On Sun, Sep 17, 2023 at 04:51:11PM +0200, Peter J. Philipp wrote:
> On Sun, Sep 17, 2023 at 04:22:14PM +0200, Mark Kettenis wrote:
> > > Date: Sun, 17 Sep 2023 12:40:29 +0200
> > > From: "Peter J. Philipp" <[email protected]>
> >
> > Sorry Peter,
> >
> > But this doesn't make any sense to me. Your C code is just as
> > unreadable as the assembly code ;)
>
> Yeah it should be torn out and replaced. I have some replacemnent code
> if you're willing to touch it with a 10 foot stick.

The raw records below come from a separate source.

(* ===== verification/StoreInvariant.v ===== *)
(** * StoreInvariant: what every state of a service store satisfies

    The history of a record is the chain of its versions, from its creation to
    its row or its deletion; parents of branches are a forest; a membership
    joins a record and a branch of one owner, and a record has at most one
    primary branch.  Every command keeps all of it. *)
From S2P Require Export StoreCommands TopologyValues.
From S2P Require Import Prelude Values Json JsonText Sha256 Manifest.

Section invariant.
Context `{FloatRead} `{IsoDates}.

(** ** Histories *)
Definition of_record (principal entity : pystr) (record : UUID) (h : history_row) : Prop :=
  h_principal h = principal /\ h_entity h = entity /\ h_record h = record.
#[local] Instance of_record_dec p e u h : Decision (of_record p e u h).
Proof. unfold of_record. apply _. Defined.

Definition events (s : store) (principal entity : pystr) (record : UUID) : list history_row :=
  filter (of_record principal entity record) (st_history s).

(** The events of a record are its versions in order: the first is its creation,
    only the last can be its deletion, and the row, if it is there, is at the
    version of the last. *)
Record HistoryOK (evs : list history_row) (current : option row) : Prop := {
  ho_versions : map h_version evs = map Z.of_nat (seq 1 (length evs));
  ho_create : forall i h, evs !! i = Some h -> h_kind h = create_event <-> i = 0%nat;
  ho_delete : forall i h, evs !! i = Some h -> h_kind h = delete_event -> S i = length evs /\ current = None;
  ho_row : match current with
           | Some r => evs <> [] /\ r_record_version r = Z.of_nat (length evs)
           | None => forall h, last evs = Some h -> h_kind h = delete_event
           end
}.

Lemma versions_snoc evs h :
  map h_version evs = map Z.of_nat (seq 1 (length evs)) -> h_version h = Z.of_nat (length evs) + 1 ->
  map h_version (evs ++ [h]) = map Z.of_nat (seq 1 (length (evs ++ [h]))).
Proof.
  intros Hv Hh. rewrite length_app, seq_app, !map_app, Hv. cbn [length seq map]. rewrite Hh. do 2 f_equal. lia.
Qed.

(** A record is created. *)
Lemma history_create h r :
  h_version h = 1 -> h_kind h = create_event -> r_record_version r = 1 -> HistoryOK [h] (Some r).
Proof.
  intros Hv Hk Hr. split; cbn [map length seq].
  - by rewrite Hv.
  - intros [|i] h'; cbn; [by intros [= <-]|by destruct i].
  - intros [|i] h'; cbn; [intros [= <-]; congruence|by destruct i].
  - done.
Qed.

(** A record goes on to its next version. *)
Lemma history_next evs r h r' :
  HistoryOK evs (Some r) -> h_version h = r_record_version r + 1 ->
  h_kind h <> create_event -> h_kind h <> delete_event -> r_record_version r' = h_version h ->
  HistoryOK (evs ++ [h]) (Some r').
Proof.
  intros [Hv Hc Hd [Hne Hr]] Hh Hk Hk' Hr'. split.
  - apply versions_snoc; [done|lia].
  - intros i h' [Hi|[Hi Hx]]%lookup_app_Some; [by apply Hc|].
    apply list_lookup_singleton_Some in Hx as [? <-]. split; [done|].
    intros ->. destruct evs; [done|cbn in Hi; lia].
  - intros i h' [Hi|[Hi Hx]]%lookup_app_Some Hkd.
    + by destruct (Hd i h' Hi Hkd).
    + by apply list_lookup_singleton_Some in Hx as [_ <-].
  - split; [by destruct evs|]. rewrite Hr', Hh, Hr, length_app. cbn [length]. lia.
Qed.

(** A record is deleted. *)
Lemma history_delete evs r h :
  HistoryOK evs (Some r) -> h_version h = r_record_version r + 1 -> h_kind h = delete_event ->
  HistoryOK (evs ++ [h]) None.
Proof.
  intros [Hv Hc Hd [Hne Hr]] Hh Hk. split.
  - apply versions_snoc; [done|lia].
  - intros i h' [Hi|[Hi Hx]]%lookup_app_Some; [by apply Hc|].
    apply list_lookup_singleton_Some in Hx as [? <-]. rewrite Hk. split; [done|]. intros ->. destruct evs; [done|cbn in Hi; lia].
  - intros i h' [Hi|[Hi Hx]]%lookup_app_Some Hkd.
    + by destruct (Hd i h' Hi Hkd).
    + apply list_lookup_singleton_Some in Hx as [Hz _]. rewrite length_app. cbn [length]. split; [lia|done].
  - intros h'. rewrite last_snoc. by intros [= <-].
Qed.

(** The first version is taken once a record has a history. *)
Lemma history_first evs current h :
  HistoryOK evs current -> h ∈ evs \/ evs = [] \/ exists h0, h0 ∈ evs /\ h_version h0 = 1.
Proof.
  intros [Hv _ _ _]. right. destruct evs as [|h0 evs]; [by left|right]. exists h0. split; [by left|].
  cbn in Hv. by injection Hv as ->.
Qed.

(** ** The invariant *)
Record RecordsOK (s : store) : Prop := {
  so_history : forall p e u, HistoryOK (events s p e u) (find_row s p e u);
  so_sequence : StronglySorted Z.lt (map h_sequence (st_history s))
}.

Record BranchesOK (s : store) : Prop := {
  so_forest : Forest (st_branches s);
  so_slugs : forall id id' b b', st_branches s !! id = Some b -> st_branches s !! id' = Some b' ->
    b_principal b = b_principal b' -> b_slug b = b_slug b' -> id = id'
}.

Record MembersOK (s : store) : Prop := {
  so_members : forall p e u b m, st_members s !! (p, e, u, b) = Some m ->
    is_Some (find_row s p e u) /\ is_Some (find_branch (st_branches s) p b);
  so_primary : forall p e u b b', primary_member s p e u b -> primary_member s p e u b' -> b = b'
}.

Record StoreOK (s : store) : Prop := {
  so_records : RecordsOK s;
  so_branches : BranchesOK s;
  so_assigned : MembersOK s;
  so_reals : reals_ok s
}.

(** ** Rows and events after a change *)
Lemma find_row_put s entity t id r p n u :
  st_tables s !! entity = Some t ->
  find_row (put_row entity id r s) p n u
  = if bool_decide (n = entity /\ u = id) then (if bool_decide (r_owner_id r = p) then Some r else None)
    else find_row s p n u.
Proof.
  intros Ht. unfold find_row. rewrite (table_rows_put _ _ _ _ _ _ Ht).
  destruct (decide (n = entity)) as [->|Hn]; [|by rewrite !bool_decide_false by naive_solver].
  rewrite (bool_decide_true (entity = entity)) by done. destruct (decide (u = id)) as [->|Hu].
  - by rewrite lookup_insert_eq, (bool_decide_true (entity = entity /\ id = id)) by done.
  - rewrite lookup_insert_ne, (bool_decide_false (entity = entity /\ u = id)) by naive_solver.
    by rewrite (table_rows_at _ _ _ Ht).
Qed.

Lemma find_row_drop s entity t id p n u :
  st_tables s !! entity = Some t ->
  find_row (drop_row entity id s) p n u = if bool_decide (n = entity /\ u = id) then None else find_row s p n u.
Proof.
  intros Ht. unfold find_row. rewrite (table_rows_drop _ _ _ _ _ Ht).
  destruct (decide (n = entity)) as [->|Hn]; [|by rewrite !bool_decide_false by naive_solver].
  rewrite (bool_decide_true (entity = entity)) by done. destruct (decide (u = id)) as [->|Hu].
  - by rewrite lookup_delete_eq, (bool_decide_true (entity = entity /\ id = id)) by done.
  - rewrite lookup_delete_ne, (bool_decide_false (entity = entity /\ u = id)) by naive_solver.
    by rewrite (table_rows_at _ _ _ Ht).
Qed.

Lemma events_snoc s h p e u :
  filter (of_record p e u) (st_history s ++ [h])
  = events s p e u ++ (if decide (of_record p e u h) then [h] else []).
Proof. unfold events. by rewrite filter_app. Qed.

Lemma next_sequence_above s h : h ∈ st_history s -> h_sequence h < next_sequence s.
Proof.
  unfold next_sequence. induction (st_history s) as [|h' l IH]; [by intros ?%elem_of_nil|].
  cbn [foldr]. intros [->|Hin]%elem_of_cons; [lia|]. specialize (IH Hin). lia.
Qed.

Lemma sequence_snoc s h :
  StronglySorted Z.lt (map h_sequence (st_history s)) -> h_sequence h = next_sequence s ->
  StronglySorted Z.lt (map h_sequence (st_history s ++ [h])).
Proof.
  intros Hs Hh. assert (forall h', h' ∈ st_history s -> h_sequence h' < h_sequence h) as Hall
    by (intros h' Hin; rewrite Hh; by apply next_sequence_above).
  clear Hh. induction (st_history s) as [|h' l IH]; cbn [map app]; [by repeat constructor|].
  cbn [map] in Hs. apply StronglySorted_inv in Hs as [Hs Hf]. constructor.
  - apply IH; [done|]. intros x Hx. apply Hall. by right.
  - rewrite map_app. apply Forall_app. split; [done|]. cbn. constructor; [apply Hall; by left|constructor].
Qed.

(** ** What keeps each part *)
Lemma members_keep s s' :
  MembersOK s -> st_members s' = st_members s ->
  (forall p e u, is_Some (find_row s p e u) -> is_Some (find_row s' p e u)) ->
  (forall p b, is_Some (find_branch (st_branches s) p b) -> is_Some (find_branch (st_branches s') p b)) ->
  MembersOK s'.
Proof.
  intros [Hm Hp] Hs Hr Hb. split.
  - intros p e u b m. rewrite Hs. intros Hk. destruct (Hm p e u b m Hk). auto.
  - intros p e u b b'. unfold primary_member. rewrite Hs. apply Hp.
Qed.

(** One more event, for one record. *)
Lemma records_event s s' h p e u :
  RecordsOK s -> st_history s' = st_history s ++ [h] -> h_sequence h = next_sequence s -> of_record p e u h ->
  (forall p' n u', ~ (p' = p /\ n = e /\ u' = u) -> find_row s' p' n u' = find_row s p' n u') ->
  HistoryOK (events s p e u ++ [h]) (find_row s' p e u) ->
  RecordsOK s'.
Proof.
  intros [Hh Hs] Hist Hseq Hof Hrows Hnew. split; [|by rewrite Hist; apply sequence_snoc].
  intros p' n u'. unfold events. rewrite Hist, events_snoc.
  destruct (decide (p' = p /\ n = e /\ u' = u)) as [(-> & -> & ->)|Hne].
  - by rewrite decide_True.
  - rewrite decide_False, app_nil_r, Hrows; [done|done|].
    intros (Hp & He & Hu). destruct Hof as (? & ? & ?). apply Hne. by split_and!; congruence.
Qed.

Lemma records_same s s' : RecordsOK s -> st_history s' = st_history s -> st_tables s' = st_tables s -> RecordsOK s'.
Proof.
  intros [Hh Hs] Hist Ht. split; [|by rewrite Hist]. intros p e u.
  assert (find_row s' p e u = find_row s p e u) as -> by (unfold find_row, table_rows; by rewrite Ht).
  unfold events. rewrite Hist. apply Hh.
Qed.

Lemma find_row_table s e tb u r p :
  st_tables s !! e = Some tb -> t_rows tb !! u = Some r -> r_owner_id r = p -> find_row s p e u = Some r.
Proof.
  intros Ht Hr Hp. unfold find_row. rewrite (table_rows_at _ _ _ Ht), Hr. by rewrite bool_decide_true.
Qed.

Lemma find_row_other s e tb u r p p' :
  st_tables s !! e = Some tb -> t_rows tb !! u = Some r -> r_owner_id r = p -> p' <> p -> find_row s p' e u = None.
Proof.
  intros Ht Hr Hp Hne. unfold find_row. rewrite (table_rows_at _ _ _ Ht), Hr. by rewrite bool_decide_false by congruence.
Qed.

(** A row that stays with its owner, in a store whose tables are otherwise the
    same. *)
Section next_row.
Variables (s s' : store) (e : pystr) (tb : table) (u : UUID) (old new : row).
Hypothesis at_table : st_tables s !! e = Some tb.
Hypothesis at_row : t_rows tb !! u = Some old.
Hypothesis same_owner : r_owner_id new = r_owner_id old.
Hypothesis tables : st_tables s' = st_tables (put_row e u new s).

Lemma put_rows p n u' :
  find_row s' p n u' = if bool_decide (p = r_owner_id old /\ n = e /\ u' = u) then Some new else find_row s p n u'.
Proof using at_table at_row same_owner tables.
  transitivity (find_row (put_row e u new s) p n u'); [by unfold find_row, table_rows; rewrite tables|].
  rewrite (find_row_put _ _ _ _ _ _ _ _ at_table), same_owner.
  destruct (decide (n = e /\ u' = u)) as [[-> ->]|Hne].
  - rewrite (bool_decide_true (e = e /\ u = u)) by done. destruct (decide (p = r_owner_id old)) as [->|Hp].
    + by rewrite !bool_decide_true by done.
    + rewrite !bool_decide_false by (congruence || tauto). symmetry. by apply (find_row_other s e tb u old (r_owner_id old)).
  - by rewrite !bool_decide_false by naive_solver.
Qed.

Lemma put_keeps p n u' : is_Some (find_row s p n u') -> is_Some (find_row s' p n u').
Proof using at_table at_row same_owner tables. intros Hs. rewrite put_rows. by case_bool_decide. Qed.

Lemma records_next h :
  RecordsOK s -> st_history s' = st_history s ++ [h] -> h_sequence h = next_sequence s ->
  of_record (r_owner_id old) e u h -> h_version h = r_record_version old + 1 -> r_record_version new = h_version h ->
  h_kind h <> create_event -> h_kind h <> delete_event ->
  RecordsOK s'.
Proof using at_table at_row same_owner tables.
  intros Hs Hist Hseq Hof Hv Hn Hk Hk'. eapply records_event; [done..| |].
  - intros p' n u' Hne. by rewrite put_rows, bool_decide_false.
  - rewrite put_rows, bool_decide_true by done. eapply history_next; [|done..].
    rewrite <- (find_row_table s e tb u old (r_owner_id old)) by done. apply Hs.
Qed.
End next_row.
End invariant.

Only.. it doesn't
> work (yet) and I haven't gotten the idea yet as to why.
>
> > And your explanation doesn't make sense. The code works fine on
> > existing hardware supported by OpenBSD. Your previous mails were also
> > high on speculation and low on facts.
>
> Yes it works fine. Well it boots. I hope the L2 cache does get remapped
> in pmap.c, I haven't looked at this.
>
> Also I found that the L1 cache is on a 4096 byte alignment, I have read
> some of the docs on the Mango Pi and they expect a 16K alignment. Why? I
> don't know. That's a simple fix I guess and it shouldn't make much diff
> other than perhaps making the kernel a bit bigger.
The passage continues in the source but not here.